Along the way, I also followed the advice to co-review with senior scientists.

The reality is, I had very limited co-reviews with my advisor. Given the policy of confidentiality and rounds of disclosures, he would let me help only if the journal had the option of “did anyone in your group help with the review, if so please specify.” The bright side? I got two high profile co-reviews which I highlighted in my inquiry email.

One important thing I have to highlight here is, I also nicely “complained” to Publons about the frustrations. Julia (Head of the Publons Academy) emailed me back personally several times giving suggestions and also to connect me to journals they collaborated with. I am very grateful for the support (thank you!).

As invitations slowly came in, I started to shift my focus to producing quality reviews.

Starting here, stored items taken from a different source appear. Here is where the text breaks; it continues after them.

(* ===== verification/SyscallFd.v ===== *)
(** * Descriptors

    [sys_open] returns a descriptor that was not in use, wherever in the table
    the search for it begins, and [sys_close] gives it back. *)

From S2P Require Import Prelude KList Vaddr Cache Bitmap Inode InodeLayout InodeSpec InodeGrow InodeFile InodeDemo Directory DirectorySpec Syscall SyscallSpec.


Section descriptors.
Context {S : Type} `{!BlockStore S} (alloc : Z → bool) (save : M (fs S) bool) (pick : gmap Z inode → Z) (junk : list Z).
Context (umem : Z → option Z) (strmax : nat).
Abbreviation P := (uproc S).
Implicit Types p : P.


End descriptors.

(** [access_ok] admits a buffer of at most a page exactly when each of its bytes,
    and the one that follows it, belongs to the process and is mapped. *)
Theorem access_ok_correct umem vaddr size : by_page umem → is_u32 vaddr → 0 ≤ size ≤ PGSIZE →
  access_ok umem vaddr size = true ↔ ∀ a, vaddr ≤ a ≤ vaddr + size → is_user_vaddr a = true ∧ is_Some (umem a).
Proof. intros ? [] ?. by apply access_ok_exact. Qed.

It could very likely be a trust-building process: since I have started performing peer reviews, invitations continue to come in from the same journals.

 

As invitations slowly came in, I started to shift my focus to producing quality reviews.

 

 

Moving forward, I would like to share a few tips for ECR as PR seekers which you may not find at any other sites (yes I did exhaust the google research in the first place):

6 tips to break into the world of peer review

  1. Cold emailing and signing up for journals’ paper-submission-database was so far the most effective method to secure peer review invitations: It’s a number’s game.
  2. It is time-consuming so systemize your approach to save some sunk time. Also, continually refine your strategy based on the feedback you receive;
  3. Customize your email to “associate editors” to include keywords grasping his/her attention; also make sure you can find his/her contact first (sometimes it feels like cyberstalking…);
  4. Ask your colleagues around for co-review and review referring, but don’t rely on it;
  5. Once you have one or two invitations coming in, quality is the key. This is where the Publons Academy helps the most. It’s less about the badge or a credential and more about quality control to show you are a qualified and even preferred candidate for peer review. Quality work has compounding factors built-in;
  6. Be attentive and proactive about accepting and producing quality reviews in a timely manner;
    When frustration shows up, treat it as a cyber game; you will get there for sure. Why not treat it as a fun challenge and be a little creative to figure out how to get there quickest?

With the all the above, I hope everyone who reads this can get something out of it. Good luck!